Frosty eyed me discerningly, took a deep drink, and then, as if talking to himself, announced his decision.  “Yes.  I think you are ready.”
And then he took off his clothes.  I thought this amusing, but before I could deliver a wry comment, Frosty pursed his lips in a hushing gesture.  He switched off the lantern, leaving us in leaf-lights of fireglow.  He undid one of our nearly-bursting bags of glass, and then began placing them, as precisely as chess pieces, around the fire.  Once that was done, he laid out a blanket, sat upon it, and asked me to get naked.
This being early October, I should have been freezing, but the fire, the memory of the afternoon sun and Frosty’s wolf-gaze lifted my blood to the surface.  I stood before him as he rose to his knees, cupping my pubis in his hand like a goblet.  With this kind of mysterious, ritualized foreplay, I didn’t need much of the real thing, and soon I was crouched over Frosty’s erection, feeling him part my lips and make his way inside.
I began to realize that this coitus was a means to an end – foreplay to mythology.  Neither of us was bound to last for long.  The branches of the trees flashed through my vision as I trembled into orgasm, the plates of my spine lining up like rivets on a beam.  A minute later I recovered my muscles and began my work on Frosty, matching the motions of my hips with the expressions on his face until he, too, was overtaken, his semen painting streaks of heat across my womb.

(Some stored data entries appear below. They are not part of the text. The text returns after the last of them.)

(** X13. A cycle that returns has stored the newly built tree, and its
    last effect is the updated signal, sent exactly once, with the
    conversion of that new tree and the state the machine is left in. *)
Theorem update_signal_is_current (w : World) :
  fst (SDCard._update w) = Ok tt ->
  let w' := snd (SDCard._update w) in
  exists tree api,
    file_tree (self w') = Some tree /\
    last (trace w') = Some (updated_signal api (sd_state (self w'))) /\
    InternalFileTree.to_api_file_tree tree w' = (Ok api, w') /\
    exists evs,
      trace w' = trace w ++ evs /\ length (updated_events evs) = 1%nat.
Proof.
  cycle_cases w.
  all: unfold InternalFileTree.to_api_file_tree; run; intros Hok;
    try discriminate Hok.
  all: try (apply debug_log_not_updated in Ge).
  all: do 2 eexists; (split; [reflexivity |]); (split; [apply last_snoc |]).
  all: split;
    [ first [ rewrite length_app, Nat.add_1_r,
                (to_api_new_leaf _ _ mount_node eq_refl); reflexivity
            | match goal with
              | H : InternalFileTree.to_api_file_tree_rec _ _ _ = Ok _ |- _ =>
                  rewrite H; reflexivity
              end ]
    | rewrite <- ?app_assoc; eexists; (split; [reflexivity |]);
      rewrite ?updated_events_app, ?Ge; reflexivity ].
Qed.

Lemma update_signal_is_current_witness :
  let w := SDCard.boot [mkCollected ["x 1"]] [] in
  fst (SDCard._update w) = Ok tt /\
  exists tree api,
    file_tree (self (snd (SDCard._update w))) = Some tree /\
    last (trace (snd (SDCard._update w)))
    = Some (updated_signal api (sd_state (self (snd (SDCard._update w))))) /\
    InternalFileTree.to_api_file_tree tree (snd (SDCard._update w))
    = (Ok api, snd (SDCard._update w)) /\
    exists evs,
      trace (snd (SDCard._update w)) = trace w ++ evs /\
      length (updated_events evs) = 1%nat.
Proof.
  assert (H : fst (SDCard._update (SDCard.boot [mkCollected ["x 1"]] [])) = Ok tt)
    by (vm_compute; reflexivity).
  exact (conj H (update_signal_is_current _ H)).
Defined.

(** X14. The steady state: a cycle in state [PRESENT] whose listing has
    at least one line and is built without an exception, on a well-formed
    store, returns without a probe and without a change of state; the
    guard, the probe replies and the state are untouched, the new tree is
    stored, and the trace gains the listing request, the wait, debug
    records and the updated signal. *)
Theorem update_present_with_files :
  forall h e ft line lines ls ps tr tree w1,
    let w := mkWorld h (mkSDCard e PRESENT ft)
               (mkCollected (line :: lines) :: ls) ps tr in
    wf_heap h ->
    SDCard.construct_file_tree w = (Ok tree, w1) ->
    exists evd api,
      forallb is_debug_log evd = true /\
      InternalFileTree.to_api_file_tree tree w1 = (Ok api, w1) /\
      SDCard._update w
      = (Ok tt,
         mkWorld (heap w1) (mkSDCard e PRESENT (Some tree)) ls ps
           (tr ++ [Enqueued "M20"; Waited "M20"] ++ evd
               ++ [updated_signal api PRESENT])).
Proof.
  intros h e ft line lines ls ps tr tree w1 w Hwf Hc.
  assert (Hst : sd_state (self w) <> ABSENT) by discriminate.
  pose proof (construct_file_tree_nonempty h _ line lines ls ps tr tree w1
                Hst Hc) as (o & Ho & Hne).
  destruct (construct_file_tree_effect w Hst) as (wa & Hg & _ & Hs & Hl & Hp & Ht).
  pose proof (returns_construct_file_tree w Hwf) as Hr.
  rewrite Hc in Hg, Hr. destruct Hr as (Hwf1 & Ht1 & _).
  destruct Hg as [Gs Gl Gp (evd & Gt & Ge) _ _].
  destruct w1 as [h1 s1 ls1 ps1 tr1]. simpl in *.
  rewrite Hs in Gs. rewrite Hl in Gl. rewrite Hp in Gp. rewrite Ht in Gt.
  subst s1 ls1 ps1 tr1.
  destruct (to_api_file_tree_rec_total h1 (S (length h1)) Hwf1 tree Ht1)
    as [api Hapi]; [lia |].
  exists evd, api. split; [exact Ge |].
  split.
  { unfold InternalFileTree.to_api_file_tree, read. cbn [heap]. now rewrite Hapi. }
  assert (Hd : deref h1 tree = Ok o) by (unfold deref; now rewrite Ho).
  unfold SDCard._update. fold w. rewrite bind_unfold, Hc.
  unfold_sdcard. unfold InternalFileTree.__bool__. run.
  destruct o as [ty pa rd sz md mt [| d ds] cd par fp]; [now contradiction Hne |].
  repeat (rewrite Hd; run). rewrite Hapi. run.
  rewrite <- !app_assoc. reflexivity.
Qed.
(** * freedv_mixed_tx: mixed voice/data transmit demo of the FreeDV API

    A shallow embedding of [src/freedv_mixed_tx.c] and the properties its
    design document states about it.

    - [EthAr]    : [eth_ar_call2mac], callsign + SSID -> MAC address
    - [DataTx]   : [my_datatx], the data-channel callback (packet source)
    - [Float32]  : IEEE binary32 values and comparison (C [float])
    - [Driver]   : [samples_get_energy], the per-block body and [main]

    C integers are modelled as [Z] with wrap-around written out where the
    source can reach it; byte buffers are [list Z] updated in place with
    stdpp's list insert; C strings are [string]s read up to their first NUL.
    The types are those of an LP64 platform: [int] has 32 bits, [long] and
    [size_t] have 64. *)

From Stdlib Require Import ZArith List String Ascii Bool Lia.
From Stdlib Require Import Floats.SpecFloat.
From stdpp Require Import base list strings.

Local Open Scope Z_scope.

(** ** Machine integers and buffers shared by all modules *)

Definition uint8 (z : Z) : Z := z mod 2 ^ 8.
Definition uint64 (z : Z) : Z := z mod 2 ^ 64.

(** The [int] with the low 32 bits of [z]: what a conversion to [int]
    yields, and what two's-complement arithmetic leaves in an [int] that
    overflows.  (C leaves signed overflow undefined; the properties that
    depend on a counter say how far they reach.) *)
Definition int32 (z : Z) : Z := (z + 2 ^ 31) mod 2 ^ 32 - 2 ^ 31.

(** [memcpy (dst + off, src, n)] and [memset (dst + off, v, n)] on a buffer
    held as a list.  A write past the end of the list is dropped (the C
    program would write out of bounds there). *)
Definition memcpy (dst : list Z) (off : nat) (src : list Z) (n : nat) : list Z :=
  list_inserts off (take n src) dst.

Definition memset (dst : list Z) (off : nat) (v : Z) (n : nat) : list Z :=
  list_inserts off (replicate n v) dst.

(** The code of a character, as an unsigned byte. *)
Definition char_code (c : ascii) : Z := Z.of_N (N_of_ascii c).

(** [strlen]: number of characters before the first NUL.  The terminator of
    a [string] that holds no NUL is implied at its end. *)
Fixpoint strlen (s : string) : nat :=
  match s with
  | EmptyString => 0%nat
  | String c s' => if (char_code c =? 0) then 0%nat else S (strlen s')
  end.

(** [s[i]]; reading the implied terminator gives 0. *)
Definition char_at (s : string) (i : nat) : Z :=
  match String.get i s with
  | Some c => char_code c
  | None => 0
  end.

(** [toupper] in the "C" locale (the program never calls [setlocale]). *)
Definition toupper (c : Z) : Z :=
  if (97 <=? c) && (c <=? 122) then c - 32 else c.

(** ** Encoding a callsign and SSID into a MAC address *)

Module EthAr.

(** Lookup table for valid callsign characters: '0'-'9', 'A'-'Z', NUL. *)
Definition alnum2code : list Z :=
  [48; 49; 50; 51; 52; 53; 54; 55; 56; 57;
   65; 66; 67; 68; 69; 70; 71; 72; 73; 74;
   75; 76; 77; 78; 79; 80; 81; 82; 83; 84;
   85; 86; 87; 88; 89; 90; 0].

Definition sizeof_alnum2code : Z := 37.

(** The inner loop
    [for (j = 0; j < sizeof(alnum2code); j++) if (alnum2code[j] == c) break;]
    run on the remaining table [tbl] from index [j]; the result is the value
    of [j] after the loop. *)
Fixpoint table_scan (tbl : list Z) (c : Z) (j : Z) : Z :=
  match tbl with
  | [] => j
  | x :: tbl' => if x =? c then j else table_scan tbl' c (j + 1)
  end.

Definition symbol_index (c : Z) : Z := table_scan alnum2code c 0.

(** The character examined at position [i]. *)
Definition scanned_char (callsign : string) (i : nat) : Z :=
  if (strlen callsign <=? i)%nat then 0 else toupper (char_at callsign i).

(** The outer loop [for (i = 7; i >= 0; i--)], with [n = i + 1] iterations
    left and the accumulator [add] (a [uint64_t]).  [None] is the early
    [return -1]. *)
Fixpoint call2mac_scan (callsign : string) (n : nat) (add : Z) : option Z :=
  match n with
  | O => Some add
  | S i =>
      let j := symbol_index (scanned_char callsign i) in
      if j =? sizeof_alnum2code then None
      else call2mac_scan callsign i (uint64 (uint64 (add * 37) + j))
  end.

(** The integer accumulated by the whole loop. *)
Definition accumulate (callsign : string) : option Z :=
  call2mac_scan callsign 8 0.

(** [eth_ar_call2mac (mac, callsign, ssid, multicast)]: the returned [int]
    and the contents of [mac] afterwards. *)
Definition eth_ar_call2mac (mac : list Z) (callsign : string) (ssid : Z)
    (multicast : bool) : Z * list Z :=
  if (15 <? ssid) || (ssid <? 0) then (-1, mac)
  else
    match accumulate callsign with
    | None => (-1, mac)
    | Some add =>
        let mac := <[0%nat := uint8 (Z.lor (Z.lor (Z.lor
                       (Z.land (Z.shiftr add (40 - 6)) 0xc0)
                       (Z.shiftl ssid 2)) 0x02) (Z.b2z multicast))]> mac in
        let mac := <[1%nat := uint8 (Z.land (Z.shiftr add 32) 0xff)]> mac in
        let mac := <[2%nat := uint8 (Z.land (Z.shiftr add 24) 0xff)]> mac in
        let mac := <[3%nat := uint8 (Z.land (Z.shiftr add 16) 0xff)]> mac in
        let mac := <[4%nat := uint8 (Z.land (Z.shiftr add 8) 0xff)]> mac in
        let mac := <[5%nat := uint8 (Z.land add 0xff)]> mac in
        (0, mac)
    end.

(** *** Vocabulary of the design document *)

(** The digit of position [p]: the table index of the upper-cased character,
    or the pad digit 36 at and beyond the end of the identifier. *)
Definition digit_at (callsign : string) (p : nat) : Z :=
  if (strlen callsign <=? p)%nat then 36
  else symbol_index (toupper (char_at callsign p)).

(** [sum over p < n of d p * 37 ^ p]. *)
Fixpoint base37_value (d : nat -> Z) (n : nat) : Z :=
  match n with
  | O => 0
  | S p => base37_value d p + d p * 37 ^ Z.of_nat p
  end.

(** Membership in the 37-symbol alphabet. *)
Definition in_alphabet (c : Z) : bool := existsb (Z.eqb c) alnum2code.

(** The first [min (length, 8)] characters are in the alphabet once
    upper-cased. *)
Definition valid_callsign (callsign : string) : bool :=
  forallb (fun p => in_alphabet (toupper (char_at callsign p)))
          (seq 0 (Nat.min (strlen callsign) 8)).

(** A character of [[0-9A-Za-z]]. *)
Definition alnum (c : Z) : bool :=
  ((48 <=? c) && (c <=? 57)) || ((65 <=? c) && (c <=? 90))
  || ((97 <=? c) && (c <=? 122)).

(** The value of bytes read most-significant first. *)
Definition be_value (bs : list Z) : Z :=
  fold_left (fun acc b => acc * 256 + b) bs 0.

End EthAr.

(** ** Data channel callback: the packet source *)

Module DataTx.

(** [struct my_callback_state]. *)
Record my_callback_state := {
  calls : Z;
  mac : list Z
}.

(** The callback's view of memory: its function-local [static int data_type]
    and the [my_callback_state] it is handed.  Both counters are C [int]s:
    every value stored in them goes through [int32]. *)
Record state := {
  data_type : Z;
  cb : my_callback_state
}.

(** A freshly loaded program: [data_type] is zero-initialised. *)
Definition fresh (c : my_callback_state) : state :=
  {| data_type := 0; cb := c |}.

(** [for (i = 0; i < 64; i++) packet[i + 14] = i;] with [n] iterations left;
    returns the buffer and the final [i]. *)
Fixpoint fill_pattern (n : nat) (i : Z) (packet : list Z) : list Z * Z :=
  match n with
  | O => (packet, i)
  | S n' => fill_pattern n' (i + 1) (<[Z.to_nat (i + 14) := uint8 i]> packet)
  end.

(** [my_datatx (callback_state, packet, size)]: the state afterwards, the
    buffer afterwards and the value stored in [*size].  The size available
    in [packet] is never read: the function stores up to 78 bytes whatever
    the buffer holds, so the caller has to supply at least that many (on a
    shorter list the stores past its end are dropped, where the C program
    would write out of bounds). *)
Definition my_datatx (st : state) (packet : list Z) : state * list Z * Z :=
  let cbs := {| calls := int32 (calls (cb st) + 1); mac := mac (cb st) |} in
  let '(packet, size) :=
    if Z.rem (data_type st) 4 =? 1 then
      let packet := memset packet 0 0xff 6 in
      let packet := memcpy packet 6 (mac cbs) 6 in
      let packet := <[12%nat := 0x01]> packet in
      let packet := <[13%nat := 0x01]> packet in
      let '(packet, i) := fill_pattern 64 0 packet in
      (packet, i + 14)
    else if Z.rem (data_type st) 4 =? 2 then
      let packet := memset packet 0 0xff 6 in
      let packet := memcpy packet 6 (mac cbs) 6 in
      let packet := <[12%nat := 0x73]> packet in
      let packet := <[13%nat := 0x70]> packet in
      let packet := <[14%nat := 0x07]> packet in
      let packet := <[15%nat := 0x3d]> packet in
      let packet := <[16%nat := 0xd0]> packet in
      let packet := <[17%nat := 0x37]> packet in
      let packet := <[18%nat := Z.lor (Z.lor 0xd0 0x08) 0x01]> packet in
      let packet := <[19%nat := 0x3e]> packet in
      let packet := <[20%nat := 0x70]> packet in
      let packet := <[21%nat := 0x85]> packet in
      (packet, 22)
    else
      (packet, 0) in
  ({| data_type := int32 (data_type st + 1); cb := cbs |}, packet, size).

(** The payload handed back: the first [size] bytes of the buffer. *)
Definition payload (packet : list Z) (size : Z) : list Z :=
  take (Z.to_nat size) packet.

(** [n] consecutive calls on one buffer (the caller owns the buffer and hands
    it in again, so each call sees what the previous one left); the payloads
    in call order and the state after the last call. *)
Fixpoint calls_from (n : nat) (st : state) (packet : list Z)
    : list (list Z) * state :=
  match n with
  | O => ([], st)
  | S n' =>
      let '(st1, packet1, size) := my_datatx st packet in
      let '(ps, st2) := calls_from n' st1 packet1 in
      (payload packet1 size :: ps, st2)
  end.

(** *** The frames named by the design document *)

(** What every call does to the counters, whichever branch it takes. *)
Definition tick (st : state) : state :=
  {| data_type := int32 (data_type st + 1);
     cb := {| calls := int32 (calls (cb st) + 1); mac := mac (cb st) |} |}.

Definition broadcast : list Z := [0xff; 0xff; 0xff; 0xff; 0xff; 0xff].

Definition ascending (n : nat) : list Z := map Z.of_nat (seq 0 n).

Definition test_pattern_frame (src : list Z) : list Z :=
  broadcast ++ src ++ [0x01; 0x01] ++ ascending 64.

Definition position_payload : list Z :=
  [0x07; 0x3d; 0xd0; 0x37; 0xd9; 0x3e; 0x70; 0x85].

Definition position_frame (src : list Z) : list Z :=
  broadcast ++ src ++ [0x73; 0x70] ++ position_payload.

(** One turn of the cycle of four. *)
Definition cycle (src : list Z) : list (list Z) :=
  [[]; test_pattern_frame src; position_frame src; []].

End DataTx.

(** ** C [float]: IEEE 754 binary32 *)

Module Float32.

Definition prec : Z := 24.
Definition emax : Z := 128.

Definition zero : spec_float := S754_zero false.

(** Conversion of an integer, as in [(float) n]: round to nearest even. *)
Definition of_int (n : Z) : spec_float := binary_normalize prec emax n 0 false.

We stayed that way for a few minutes, panting in counterpoint until our breaths linked up on level ground.  Then he pulled out of me, placed me beside him, picked up an old Navajo blanket and wound it around our bodies.  He took a glance in the direction of Cassiopeia (the imprisoned queen) and began his story.

Far away, in the birthplace of music and strawberries, there lived a race of beings with skins of glass.  Not the brittle, breakable glass of Earth, but a kind of self-contained fluid, a substance that could heal almost immediately after being scratched or punctured.  Their organs were made of metals – soft, organic versions of silver, copper and titanium.  In order to hide these organs from view, their skin had developed an opaque, frosted appearance, much like Earth glass that has been tumbled in the ocean.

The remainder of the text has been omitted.